リオン編 明日を歩く4
嫌な客もたまにはいた。
僕にベタベタ触ろうとしてくるのだ。
もちろん、どんな武器を隠し持っているかしれたものではない他人に、むざむざと触らせたりはしない。
接客用笑顔のまま、ひょいと身をかわすことにしている。
また、うちの店はほぼ未成年ばかりの構成なので、警備は他店より厳重だ。
おかしな客は即つまみ出した上に『出入り禁止』にしてくれるので、不愉快なことは少ない。
魔剣を出して戦わねばならないような危険も、一切なかった。
一方、兄様……じゃなくて『兄さん』は、数時間しかない私的な時間を、ほぼ僕のために使って下さっている。
闘技が終われば僕と一緒に仲良く城に帰り、二人仲良く部屋で夕食を取りながら、楽しい話をいっぱいする。
その後は一緒に勉強だ。
兄さんは普通の子供がするような範囲の勉強はすでに終えていて、僕につききりで年相応の勉強などを教えて下さった。
僕が学んできたのは神学と魔術と数学。

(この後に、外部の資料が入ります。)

(** * Autonomous portfolio agent: trade simulator, agent state machine, monitor

    A shallow embedding of the decision-and-execution control loop of the
    portfolio advisory system:

    - [src/types/*.ts]                 the data model (assets, orders, decisions, alerts);
    - [src/services/TradeExecutor.ts]  the simulated trade execution;
    - [src/agents/PortfolioAgent.ts]   the agent state machine and decision pipeline;
    - [src/services/AgentMonitor.ts]   the supervisor and its emergency shutdown.

    Conventions.  A TypeScript [number] that carries money, prices, quantities
    or probabilities is a rational [Q]: no NaN and no infinity, and exact
    arithmetic but in the fill of an order, which is rounded as the code
    rounds it (see [binary64]); counters and clock readings are [Z]/[nat].
    [Math.random()] and [Date.now()] are explicit inputs of the functions that
    call them, in call order.  Objects whose identity matters live in an
    explicit store: the agent state handed out by [getState] in
    [Module Store], the Asset objects that the portfolio and the recorded
    decisions share in [Module Objects]. *)

From stdpp Require Import gmap strings list pretty.
From Stdlib Require Import ZArith QArith Qround Qminmax Qabs Qpower Lia Lqa Ascii.

Open Scope Q_scope.

(** ** Numbers *)

(** [a < b] and [a > b] on numbers, as booleans. *)
Definition Qltb (a b : Q) : bool := negb (Qle_bool b a).
Definition Qgtb (a b : Q) : bool := Qltb b a.

(** [Math.floor] and [Math.round] (round half up: [floor (x + 1/2)]). *)
Definition Math_floor (x : Q) : Q := inject_Z (Qfloor x).
Definition Math_round (x : Q) : Q := inject_Z (Qfloor (x + 0.5)).

(** Truthiness of an optional number: [undefined] and [0] are falsy;
    [truthy o] is the number when it is truthy. *)
Definition truthy (o : option Q) : option Q :=
  match o with
  | Some x => if Qeq_bool x 0 then None else Some x
  | None => None
  end.

(** *** binary64

    A [number] is a binary64 value.  Most of what follows computes with
    exact rationals; where a rounding error changes what the code returns,
    the result of an operation is rounded as the code rounds it.
    [binary64 x] is the binary64 number nearest to [x], ties to the even
    significand: 53 significant bits, least exponent -1074, so that every
    binary64 number is a whole multiple of [2 ^ -1074].  Overflow is not
    modelled: a number beyond the largest finite binary64 number is
    outside the model. *)

(** The integer nearest to [t], ties to even. *)
Definition round_even (t : Q) : Z :=
  let f := Qfloor t in
  match Qcompare (t - inject_Z f) (1 # 2) with
  | Lt => f
  | Gt => (f + 1)%Z
  | Eq => if Z.even f then f else (f + 1)%Z
  end.

(** [2 ^ e], for any integer [e]. *)
Definition pow2 (e : Z) : Q := Qpower 2 e.
Lemma search_answer_follows_upstream_witness :
  exists s batch,
    run None 2 init (Request.generatorEvents (toyFetch "markdown" (take 2 twoResults) 2 twoEmissions))
    = Some s
    /\ wire (res s) = [(200%Z, BatchBody batch)]
    /\ length batch = 2.
Proof.
  assert (H2 : forall s u, toyParseURL s = Some u -> u <> "").
  { intros s u. unfold toyParseURL. destruct (String.eqb s "") eqn:E; [done|].
    destruct (String.eqb s "http://c.example"); [by intros [= <-]|].
    intros [= <-]. by apply String.eqb_neq. }
  assert (H4 : Fetch.slotLocal twoEmissions).
  { intros e1 e2 i j x y He1 He2 Hx Hy _.
    assert (Hzero : forall e k z, e ∈ twoEmissions -> e !! k = Some (Some z) -> k = 0).
    { intros e k z He Hk. unfold twoEmissions in He.
      apply elem_of_cons in He as [->|He]; [by destruct k as [|[|k]]|].
      apply list_elem_of_singleton in He as ->. by destruct k as [|[|k]]. }
    rewrite (Hzero e1 i x He1 Hx), (Hzero e2 j y He2 Hy). reflexivity. }
  do 2 eexists. split; [vm_compute; reflexivity|]. split; [vm_compute; reflexivity|].
  refine (proj1 (proj2 (search_answer_follows_upstream string toySnippet toyRun "localhost"
           false false false (fun _ => []) (fun _ => []) (fun _ => []) (fun _ _ => true)
           (fun _ => "0000") toyParseURL None "markdown" twoResults 2 twoEmissions
           (Request.generatorEvents (toyFetch "markdown" (take 2 twoResults) 2 twoEmissions))
           _ 200%Z _ ltac:(lia) H2 ltac:(repeat constructor) H4 _ _ _))).
  - exists []. vm_compute. reflexivity.
  - vm_compute. reflexivity.
  - vm_compute. reflexivity.
Defined.
(** * titan/db/set.go: the set data type over a transactional key-value store

    A shallow embedding of [db/set.go] and the properties of its operations
    ([GetSet], [SAdd], [SRem], [SPop], [SMove], the metadata codec).  Byte
    strings are lists of byte values, [int64] counters are integers with the
    wrap-around written out, the transaction is a finite map with a fault
    table, and the methods of a [*Set] thread the handle and the world through
    a small state-and-error monad. *)

From Stdlib Require Import ZArith Lia.
From stdpp Require Import base option list gmap sets sorting.

Local Open Scope Z_scope.

(** ** Byte strings *)

(** A [[]byte]: each element is a byte value in [0, 256). *)
Abbreviation bytes := (list Z).

(** [bytes.Compare]: byte-wise lexicographic comparison, the order in which
    the store iterates over its keys. *)
Fixpoint bytes_compare (a b : bytes) : comparison :=
  match a, b with
  | [], [] => Eq
  | [], _ :: _ => Lt
  | _ :: _, [] => Gt
  | x :: a', y :: b' =>
      match Z.compare x y with
      | Eq => bytes_compare a' b'
      | c => c
      end
  end.

Definition bytes_leb (a b : bytes) : bool :=
  match bytes_compare a b with Gt => false | _ => true end.

Definition bytes_ltb (a b : bytes) : bool :=
  match bytes_compare a b with Lt => true | _ => false end.

Definition bytes_le (a b : bytes) : Prop := bytes_leb a b = true.
Definition bytes_lt (a b : bytes) : Prop := bytes_ltb a b = true.

Global Instance bytes_le_dec a b : Decision (bytes_le a b).
Proof. unfold bytes_le. apply _. Defined.

(** [kv.Key.HasPrefix] / [bytes.HasPrefix]. *)
Fixpoint HasPrefix (k prefix : bytes) {struct prefix} : bool :=
  match prefix, k with
  | [], _ => true
  | _ :: _, [] => false
  | p :: prefix', x :: k' => (x =? p) && HasPrefix k' prefix'
  end.

(** [kv.Key.PrefixNext] of the store's client library: the smallest key
    greater than every key that has the receiver as a prefix.  The last byte
    is incremented with carry (a byte wraps from 255 to 0); a key made of
    [0xff] bytes only gets a zero byte appended. *)
Fixpoint incr_carry (r : bytes) : option bytes :=
  match r with
  | [] => None
  | b :: r' =>
      let b' := (b + 1) mod 256 in
      if b' =? 0 then cons b' <$> incr_carry r' else Some (b' :: r')
  end.

Definition PrefixNext (k : bytes) : bytes :=
  match incr_carry (rev k) with
  | Some r => rev r
  | None => k ++ [0]
  end.

(** ** Fixed-width integers *)

Definition min_int64 : Z := - 2 ^ 63.
Definition max_int64 : Z := 2 ^ 63 - 1.

(** Conversion to [int64]: two's complement wrap-around. *)
Definition int64 (z : Z) : Z := (z + 2 ^ 63) mod 2 ^ 64 - 2 ^ 63.

(** Conversion to [uint64]. *)
Definition uint64 (z : Z) : Z := z mod 2 ^ 64.

Definition in_int64 (z : Z) : Prop := min_int64 <= z <= max_int64.

(** [binary.BigEndian.PutUint64] into a fresh 8-byte buffer. *)
Definition BigEndian_PutUint64 (v : Z) : bytes :=
  [ Z.land (Z.shiftr v 56) 255; Z.land (Z.shiftr v 48) 255;
    Z.land (Z.shiftr v 40) 255; Z.land (Z.shiftr v 32) 255;
    Z.land (Z.shiftr v 24) 255; Z.land (Z.shiftr v 16) 255;
    Z.land (Z.shiftr v 8) 255;  Z.land v 255 ].

(** [binary.BigEndian.Uint64] of the first eight bytes of a buffer. *)
Definition BigEndian_Uint64 (m : bytes) : Z :=
  match m with
  | b0 :: b1 :: b2 :: b3 :: b4 :: b5 :: b6 :: b7 :: _ =>
      Z.lor (Z.shiftl b0 56) (Z.lor (Z.shiftl b1 48) (Z.lor (Z.shiftl b2 40)
      (Z.lor (Z.shiftl b3 32) (Z.lor (Z.shiftl b4 24) (Z.lor (Z.shiftl b5 16)
      (Z.lor (Z.shiftl b6 8) b7))))))
  | _ => 0
  end.

(** ** Errors and results *)

Inductive error : Type :=
  | ErrNotFound
  | ErrTypeMismatch
  | ErrInvalidLength
  | ErrSetNilValue
  | ErrStore (code : Z).

Global Instance error_eq_dec : EqDecision error.
Proof. solve_decision. Defined.

Definition IsErrNotFound (e : error) : bool := bool_decide (e = ErrNotFound).

(** What a Go call yields: a value with a nil error, a non-nil error, or a
    run-time panic (slice bounds out of range, index out of range). *)
Inductive result (A : Type) : Type :=
  | Ok (a : A)
  | Err (e : error)
  | Panic.
Arguments Ok {A} a.
Arguments Err {A} e.
Arguments Panic {A}.

(** [b[n:]]: panics when [n] exceeds the length. *)
Definition slice_from (b : bytes) (n : nat) : result bytes :=
  if (n <=? length b)%nat then Ok (drop n b) else Panic.

(** [b[:n]]: panics when [n] exceeds the capacity; a buffer is modelled with
    its capacity equal to its length. *)
Definition slice_to (b : bytes) (n : nat) : result bytes :=
  if (n <=? length b)%nat then Ok (take n b) else Panic.

(** [make([]T, 0, n)]: the runtime's [makeslice] panics when the capacity
    is negative or when the bytes asked for are more than the largest
    allocation, 2^48 bytes on a 64-bit platform.  An element of a
    [[][]byte] is a slice header of 24 bytes.  A smaller allocation that the
    machine cannot serve ends the program; the model does not bound the
    memory of the machine. *)
Definition maxAlloc : Z := 2 ^ 48.
Definition slice_header_size : Z := 24.

Definition make_cap_ok (elem_size n : Z) : bool :=
  (0 <=? n) && (elem_size * n <=? maxAlloc).
(** C6 as amended, on a fresh process whose calls all succeed: the terminal
    ends in non-canonical mode. *)
Lemma second_prepare_overwrites_snapshot_witness :
  fst (bis_restore_terminal (snd (bis_prepare_terminal linux_ICANON linux_tcflag_bits (snd (bis_prepare_terminal linux_ICANON linux_tcflag_bits (fresh [])))))) = 0 /\
  tty (snd (bis_restore_terminal (snd (bis_prepare_terminal linux_ICANON linux_tcflag_bits (snd (bis_prepare_terminal linux_ICANON linux_tcflag_bits (fresh [])))))))
    = tty (snd (bis_prepare_terminal linux_ICANON linux_tcflag_bits (fresh []))) /\
  Z.land (c_lflag (tty (fresh []))) linux_ICANON <> 0 /\
  tty (snd (bis_restore_terminal (snd (bis_prepare_terminal linux_ICANON linux_tcflag_bits (snd (bis_prepare_terminal linux_ICANON linux_tcflag_bits (fresh [])))))))
    <> tty (fresh []).
Proof.
  pose proof (second_prepare_overwrites_snapshot
                linux_ICANON linux_tcflag_bits (fresh []) _ _ _ _ _ _
                eq_refl eq_refl eq_refl
                (surjective_pairing _) (surjective_pairing _)
                (surjective_pairing _)) as (R3 & _ & Back & Differ).
  assert (Canon : Z.land (c_lflag (tty (fresh []))) linux_ICANON <> 0)
    by (cbn; lia).
  split; [exact R3 |]. split; [exact Back |]. split; [exact Canon |].
  exact (proj2 (Differ eq_refl Canon)).
Defined.
(** * ez_timeline_project: timeline layout, zoom state and Kanban projection

    A shallow embedding of the layout code of the editable timeline
    ([Timeline]), of the read-only timeline ([ReadOnlyTimeline]), of the
    zustand store ([useStore]), of the zoom slider and of the Kanban board,
    with the properties the specification states about them.

    Conventions.
    - A JavaScript [Date] is its time value, a number of milliseconds, as [Z].
      The functions of date-fns work on local wall-clock time; the embedding
      takes instants as local milliseconds in a zone without daylight saving,
      so that a local day is 86400000 ms long.
    - Percentages and pixel lengths are JavaScript numbers; the embedding
      computes them exactly, as rationals ([Q], compared with [==]), where
      JavaScript rounds to binary64.  Two computed numbers are stated equal
      only at inputs where every operation is exact in binary64; elsewhere a
      statement gives the formula, that is the integers a number is computed
      from.
    - [DateFns], [Timeline] and [ReadOnlyTimeline] compute on time values as
      numbers; [DateLimits] adds the range of [Date], outside of which a date
      is an Invalid Date.
    - [localStorage] is a finite map from keys to strings. *)

From Stdlib Require Import ZArith QArith Qround Qminmax List Bool Lia.
From stdpp Require Import gmap strings pretty.
Import ListNotations.

Local Open Scope Z_scope.

(** ** date-fns on local milliseconds *)

Module DateFns.

Definition MS_PER_DAY : Z := 86400000.

(** The local calendar day an instant falls on, counted from 1970-01-01. *)
Definition dayNumber (t : Z) : Z := t / MS_PER_DAY.

Definition startOfDay (t : Z) : Z := dayNumber t * MS_PER_DAY.

(** [differenceInDays later earlier]: the number of full days between the two
    instants, truncated towards zero. *)
Definition differenceInDays (later earlier : Z) : Z :=
  Z.quot (later - earlier) MS_PER_DAY.

(** Day of the week, 0 = Sunday; 1970-01-01 was a Thursday. *)
Definition getDay (t : Z) : Z := (dayNumber t + 4) mod 7.

(** [startOfWeek], [endOfWeek] with the default [weekStartsOn: 0]. *)
Definition startOfWeek (t : Z) : Z := (dayNumber t - getDay t) * MS_PER_DAY.
Definition endOfWeek (t : Z) : Z := startOfWeek t + 7 * MS_PER_DAY - 1.

(** *** The Gregorian calendar *)

Definition isLeapYear (y : Z) : bool :=
  (y mod 4 =? 0) && (negb (y mod 100 =? 0) || (y mod 400 =? 0)).

Definition daysInYear (y : Z) : Z := if isLeapYear y then 366 else 365.

(** Months are numbered from 0 (January), as [Date.prototype.getMonth]. *)
Definition daysInMonth (y m : Z) : Z :=
  if m =? 1 then (if isLeapYear y then 29 else 28)
  else if (m =? 3) || (m =? 5) || (m =? 8) || (m =? 10) then 30
  else 31.

(** [normYear fuel y r]: the day [r] days after January 1st of year [y], as a
    year and a day within that year. *)
Fixpoint normYear (fuel : nat) (y r : Z) : Z * Z :=
  match fuel with
  | O => (y, r)
  | S fuel' =>
      if r <? 0 then normYear fuel' (y - 1) (r + daysInYear (y - 1))
      else if daysInYear y <=? r then normYear fuel' (y + 1) (r - daysInYear y)
      else (y, r)
  end.

(** [normMonth fuel y m r]: the day [r] days after the first of month [m] of
    year [y], as a month and a day within that month. *)
Fixpoint normMonth (fuel : nat) (y m r : Z) : Z * Z :=
  match fuel with
  | O => (m, r)
  | S fuel' =>
      if daysInMonth y m <=? r then normMonth fuel' y (m + 1) (r - daysInMonth y m)
      else (m, r)
  end.

Definition yearFuel (d : Z) : nat := Z.to_nat (Z.abs d / 365 + 1).

(** Year, month (from 0) and day of the month (from 0) of a day number. *)
Definition civil (d : Z) : Z * Z * Z :=
  let '(y, r) := normYear (yearFuel d) 1970 d in
  let '(m, r') := normMonth 11 y 0 r in
  (y, m, r').

Definition startOfMonth (t : Z) : Z :=
  let '(_, _, dom) := civil (dayNumber t) in
  (dayNumber t - dom) * MS_PER_DAY.

Definition endOfMonth (t : Z) : Z :=
  let '(y, m, dom) := civil (dayNumber t) in
  (dayNumber t - dom + daysInMonth y m) * MS_PER_DAY - 1.

(** *** Intervals

    [each*OfInterval {start, end}] raises [RangeError] on an interval whose
    start is after its end in date-fns 2; later versions return the dates in
    reverse order instead.  [None] stands for the exception, so that a result
    [Some _] holds under both. *)

(** The loop
    [while (+date <= endTime) { dates.push(date); date = next(date) }]
    over a loop state [S] that carries the date. *)
Fixpoint datesUpTo {S : Type} (fuel : nat) (time : S -> Z) (next : S -> S)
    (date : S) (endTime : Z) : list Z :=
  match fuel with
  | O => []
  | S fuel' =>
      if time date <=? endTime
      then time date :: datesUpTo fuel' time next (next date) endTime
      else []
  end.

(** Iterations that suffice when every round advances the date by at least
    [step]. *)
Definition loopFuel (date endTime step : Z) : nat :=
  Z.to_nat ((endTime - date) / step + 1).

Definition eachDayOfInterval (start end_ : Z) : option (list Z) :=
  if start <=? end_ then
    let date := startOfDay start in
    Some (datesUpTo (loopFuel date end_ MS_PER_DAY)
            (fun d => d) (fun d => d + MS_PER_DAY) date end_)
  else None.

Definition eachWeekOfInterval (start end_ : Z) : option (list Z) :=
  if start <=? end_ then
    let date := startOfWeek start in
    let endTime := startOfWeek end_ in
    Some (datesUpTo (loopFuel date endTime (7 * MS_PER_DAY))
            (fun d => d) (fun d => d + 7 * MS_PER_DAY) date endTime)
  else None.

(** [date.setMonth(date.getMonth() + 1)] on the first day of a month: the
    loop state is the year, the month and the instant. *)
Definition nextMonth (s : Z * Z * Z) : Z * Z * Z :=
  let '(y, m, t) := s in
  (if m =? 11 then y + 1 else y,
   if m =? 11 then 0 else m + 1,
   t + daysInMonth y m * MS_PER_DAY).

Definition eachMonthOfInterval (start end_ : Z) : option (list Z) :=
  if start <=? end_ then
    let '(y, m, _) := civil (dayNumber start) in
    let date := startOfMonth start in
    Some (datesUpTo (loopFuel date end_ (28 * MS_PER_DAY))
            (fun s => snd s) nextMonth (y, m, date) end_)
  else None.

End DateFns.
Import DateFns.

(** ** JavaScript values used by the code *)

(** The value of a field typed [Date]: a [Date] with a time value, a [Date]
    whose time value is [NaN] ("Invalid Date"), or a value that is not a
    [Date] instance at all (a missing field, a Firestore timestamp that was
    not converted), whose numeric value is [NaN] as well. *)
Inductive JsDate : Type :=
  | DateMs (time : Z)
  | InvalidDate
  | NotADate.

#[global] Instance JsDate_eq_dec : EqDecision JsDate.
Proof. solve_decision. Defined.

(** [task.startDate >= period] and [task.startDate <= weekEnd]: a comparison
    with [NaN] is false. *)
Definition dateGe (d : JsDate) (bound : Z) : bool :=
  match d with DateMs t => bound <=? t | _ => false end.
Definition dateLe (d : JsDate) (bound : Z) : bool :=
  match d with DateMs t => t <=? bound | _ => false end.

(** [Array.prototype.findIndex]: the first index whose element satisfies the
    predicate, [-1] when there is none. *)
Fixpoint findIndexFrom {A : Type} (p : A -> bool) (l : list A) (i : Z) : Z :=
  match l with
  | [] => -1
  | x :: l' => if p x then i else findIndexFrom p l' (i + 1)
  end.
Definition findIndex {A : Type} (p : A -> bool) (l : list A) : Z :=
  findIndexFrom p l 0.

(** [Math.min(...xs)] and [Math.max(...xs)] of a non-empty list. *)
Definition minOf (x : Z) (xs : list Z) : Z := fold_left Z.min xs x.
Definition maxOf (x : Z) (xs : list Z) : Z := fold_left Z.max xs x.

(** [Math.round]: the nearest integer, halves rounded up. *)
Definition Math_round (q : Q) : Z := Qfloor (q + (1 # 2))%Q.

Definition Zq (z : Z) : Q := inject_Z z.

(** ** src/types/index.ts *)

Module Task.
Record t : Type := mk {
  id : string;
  projectId : string;
  title : string;
  description : option string;
  startDate : JsDate;
  endDate : JsDate;
  completed : bool;
  createdAt : JsDate;
  updatedAt : JsDate;
  notes : option string;
  status : option string   (* [status?: TaskStatus], a string at run time *)
}.
End Task.
Abbreviation Task := Task.t.

#[global] Instance Task_eq_dec : EqDecision Task.
Proof. solve_decision. Defined.

Inductive ViewType : Type := daily | weekly | monthly | kanban.

(** The object [timelineData] of both timelines. *)
Record TimelineData : Type := {
  td_periods : list Z;
  td_tasks : list Task;
  td_periodFormat : option string;
  td_startDate : option Z;
  td_endDate : option Z
}.

(** [{ left, width }] as [getTaskPosition] returns it. *)
Record Position : Type := { p_left : Q; p_width : Q }.

(** The inline style of a task bar, in pixels. *)
Record Bar : Type := { bar_left : Q; bar_width : Q }.

Definition isValidDate (d : JsDate) : bool :=
  match d with DateMs _ => true | _ => false end.

Definition hasValidDates (t : Task) : bool :=
  isValidDate (Task.startDate t) && isValidDate (Task.endDate t).

(** [[task.startDate, task.endDate].map(d => d.getTime())] of a task that
    passed the filter. *)
Definition taskTimes (t : Task) : list Z :=
  match Task.startDate t, Task.endDate t with
  | DateMs s, DateMs e => [s; e]
  | _, _ => []
  end.

(** What a component renders: the empty state, or the grid with one row per
    task.  A row whose geometry is [NaN] has no bar. *)
Inductive Rendered : Type :=
  | EmptyState
  | Grid (columnWidth : Z) (rows : list (Task * option Bar)).

(** ** The editable timeline (Timeline.tsx) *)

Module Timeline.

(** [None]: an exception left the [useMemo] callback. *)
Definition timelineData (tasks : list Task) (currentView : ViewType)
  : option TimelineData :=
  let validTasks := List.filter hasValidDates tasks in
  if (length validTasks =? 0)%nat then
    Some {| td_periods := []; td_tasks := []; td_periodFormat := None;
            td_startDate := None; td_endDate := None |}
  else
  let allDates := flat_map taskTimes validTasks in
  match allDates with
  | [] => None   (* not reached: [allDates] holds two entries per valid task *)
  | d :: ds =>
      let minDate := minOf d ds in
      let maxDate := maxOf d ds in
      match currentView with
      | daily =>
          periods ← eachDayOfInterval minDate maxDate;
          Some {| td_periods := periods; td_tasks := validTasks;
                  td_periodFormat := Some "MMM dd"%string;
                  td_startDate := Some minDate; td_endDate := Some maxDate |}
      | weekly =>
          let actualStartDate := startOfWeek minDate in
          let actualEndDate := endOfWeek maxDate in
          periods ← eachWeekOfInterval actualStartDate actualEndDate;
          Some {| td_periods := periods; td_tasks := validTasks;
                  td_periodFormat := Some "MMM dd"%string;
                  td_startDate := Some actualStartDate;
                  td_endDate := Some actualEndDate |}
      | monthly =>
          let actualStartDate := startOfMonth minDate in
          let actualEndDate := endOfMonth maxDate in
          periods ← eachMonthOfInterval actualStartDate actualEndDate;
          Some {| td_periods := periods; td_tasks := validTasks;
                  td_periodFormat := Some "MMM yyyy"%string;
                  td_startDate := Some actualStartDate;
                  td_endDate := Some actualEndDate |}
      | kanban =>
          Some {| td_periods := []; td_tasks := validTasks;
                  td_periodFormat := Some ""%string;
                  td_startDate := Some minDate; td_endDate := Some maxDate |}
      end
  end.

それにエルシオンの裏歴史と闘技とクロス神官心得だけ。
兄さんはそのことにビックリしてらっしゃったけど、僕だってものすごくビックリした。
特に『道徳』の教科なんて、神殿で言い聞かされてきたこととは大きく違う。
とはいえ、その教科書の筆者の言いたい事はわからなくもない。
僕もそれなりに『外の世界』で過ごしたから。
でもそれは、歴史に名を残したわけでもない、誰かの『キレイゴト』でしかない。
アースラ様のお考えのほうが、ずっと深くてご立派だ。
もしも僕が『キレイゴト』だけで生きていたならば、今頃僕や兄さんは死んでいる。もしくは誰かの奴隷となっていることだろう。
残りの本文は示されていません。